- [Records for the task]
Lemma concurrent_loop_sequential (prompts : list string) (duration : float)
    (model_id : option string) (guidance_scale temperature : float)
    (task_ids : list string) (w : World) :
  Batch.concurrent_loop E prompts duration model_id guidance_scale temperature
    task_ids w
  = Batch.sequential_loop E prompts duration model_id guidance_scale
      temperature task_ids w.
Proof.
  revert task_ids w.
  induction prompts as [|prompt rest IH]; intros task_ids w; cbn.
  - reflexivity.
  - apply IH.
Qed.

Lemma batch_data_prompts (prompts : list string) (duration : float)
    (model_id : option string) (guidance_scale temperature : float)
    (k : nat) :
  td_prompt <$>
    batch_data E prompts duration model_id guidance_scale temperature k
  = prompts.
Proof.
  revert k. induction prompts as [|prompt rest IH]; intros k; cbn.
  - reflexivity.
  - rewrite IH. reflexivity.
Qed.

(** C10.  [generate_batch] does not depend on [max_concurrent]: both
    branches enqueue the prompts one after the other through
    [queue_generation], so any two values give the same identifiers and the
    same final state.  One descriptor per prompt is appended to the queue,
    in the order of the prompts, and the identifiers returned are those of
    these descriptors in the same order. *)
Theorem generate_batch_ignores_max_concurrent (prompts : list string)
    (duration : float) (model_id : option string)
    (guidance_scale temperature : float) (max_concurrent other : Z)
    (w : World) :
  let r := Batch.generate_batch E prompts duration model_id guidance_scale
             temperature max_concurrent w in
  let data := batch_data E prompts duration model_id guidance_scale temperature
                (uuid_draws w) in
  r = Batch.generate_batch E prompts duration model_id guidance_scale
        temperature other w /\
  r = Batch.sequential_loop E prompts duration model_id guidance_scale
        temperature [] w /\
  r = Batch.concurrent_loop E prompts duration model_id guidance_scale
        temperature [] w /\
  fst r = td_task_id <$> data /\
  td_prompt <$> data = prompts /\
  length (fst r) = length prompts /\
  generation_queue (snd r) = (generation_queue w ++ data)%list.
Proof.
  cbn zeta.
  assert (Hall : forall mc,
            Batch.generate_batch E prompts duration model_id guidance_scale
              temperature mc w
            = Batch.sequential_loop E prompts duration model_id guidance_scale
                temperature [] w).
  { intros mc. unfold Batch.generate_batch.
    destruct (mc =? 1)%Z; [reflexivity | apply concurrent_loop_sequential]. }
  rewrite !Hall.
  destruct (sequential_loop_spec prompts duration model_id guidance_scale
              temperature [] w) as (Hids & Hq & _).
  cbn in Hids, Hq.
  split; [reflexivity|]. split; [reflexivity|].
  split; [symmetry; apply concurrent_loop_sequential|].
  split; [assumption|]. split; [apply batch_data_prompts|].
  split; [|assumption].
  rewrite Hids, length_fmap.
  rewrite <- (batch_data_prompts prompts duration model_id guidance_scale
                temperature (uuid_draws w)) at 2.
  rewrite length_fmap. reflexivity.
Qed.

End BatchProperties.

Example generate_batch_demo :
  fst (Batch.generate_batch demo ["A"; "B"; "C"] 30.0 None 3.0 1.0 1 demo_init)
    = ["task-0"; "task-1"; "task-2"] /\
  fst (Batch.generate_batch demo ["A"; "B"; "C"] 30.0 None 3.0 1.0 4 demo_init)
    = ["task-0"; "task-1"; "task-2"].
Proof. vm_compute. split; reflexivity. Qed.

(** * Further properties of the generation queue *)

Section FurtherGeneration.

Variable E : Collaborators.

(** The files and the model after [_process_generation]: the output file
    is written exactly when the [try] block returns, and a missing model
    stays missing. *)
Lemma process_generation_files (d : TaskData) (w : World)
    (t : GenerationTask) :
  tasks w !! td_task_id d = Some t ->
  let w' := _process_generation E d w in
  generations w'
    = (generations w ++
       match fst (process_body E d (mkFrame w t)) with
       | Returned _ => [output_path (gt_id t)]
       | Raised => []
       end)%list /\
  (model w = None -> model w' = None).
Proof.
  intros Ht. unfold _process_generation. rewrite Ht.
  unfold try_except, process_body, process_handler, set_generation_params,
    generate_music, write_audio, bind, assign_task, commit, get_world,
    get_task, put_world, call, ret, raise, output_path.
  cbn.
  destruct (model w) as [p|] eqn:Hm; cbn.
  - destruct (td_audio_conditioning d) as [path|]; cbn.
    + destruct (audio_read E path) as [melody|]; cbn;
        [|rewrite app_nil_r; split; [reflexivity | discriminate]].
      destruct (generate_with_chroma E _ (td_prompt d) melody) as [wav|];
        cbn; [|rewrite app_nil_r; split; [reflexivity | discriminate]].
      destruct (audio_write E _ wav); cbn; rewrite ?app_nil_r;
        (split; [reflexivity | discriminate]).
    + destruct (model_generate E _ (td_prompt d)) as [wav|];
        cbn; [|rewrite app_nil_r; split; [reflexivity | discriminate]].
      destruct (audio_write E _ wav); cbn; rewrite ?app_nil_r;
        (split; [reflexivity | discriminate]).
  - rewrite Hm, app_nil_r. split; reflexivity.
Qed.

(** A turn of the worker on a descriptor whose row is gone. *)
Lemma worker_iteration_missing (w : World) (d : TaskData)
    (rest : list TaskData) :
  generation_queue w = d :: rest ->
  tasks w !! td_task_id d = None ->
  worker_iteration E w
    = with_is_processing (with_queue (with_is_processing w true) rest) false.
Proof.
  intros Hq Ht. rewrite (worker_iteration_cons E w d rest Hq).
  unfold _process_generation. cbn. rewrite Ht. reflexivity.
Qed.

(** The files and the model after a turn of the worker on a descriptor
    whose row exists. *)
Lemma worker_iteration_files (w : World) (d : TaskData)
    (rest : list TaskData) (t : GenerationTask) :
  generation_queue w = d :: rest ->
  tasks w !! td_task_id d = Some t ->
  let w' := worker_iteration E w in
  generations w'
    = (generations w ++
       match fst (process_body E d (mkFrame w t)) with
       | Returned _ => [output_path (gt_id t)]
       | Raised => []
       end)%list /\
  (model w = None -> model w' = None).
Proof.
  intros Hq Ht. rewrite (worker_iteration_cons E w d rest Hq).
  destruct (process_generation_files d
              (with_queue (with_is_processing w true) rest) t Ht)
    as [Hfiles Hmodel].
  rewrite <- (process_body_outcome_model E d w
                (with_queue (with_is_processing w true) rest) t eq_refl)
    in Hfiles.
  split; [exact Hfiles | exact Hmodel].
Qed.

- [Exercise directions] Your answer should reproduce each line of the listing that holds the word "other".

- [Answer for this exercise]
    branches enqueue the prompts one after the other through
    (guidance_scale temperature : float) (max_concurrent other : Z)
        temperature other w /\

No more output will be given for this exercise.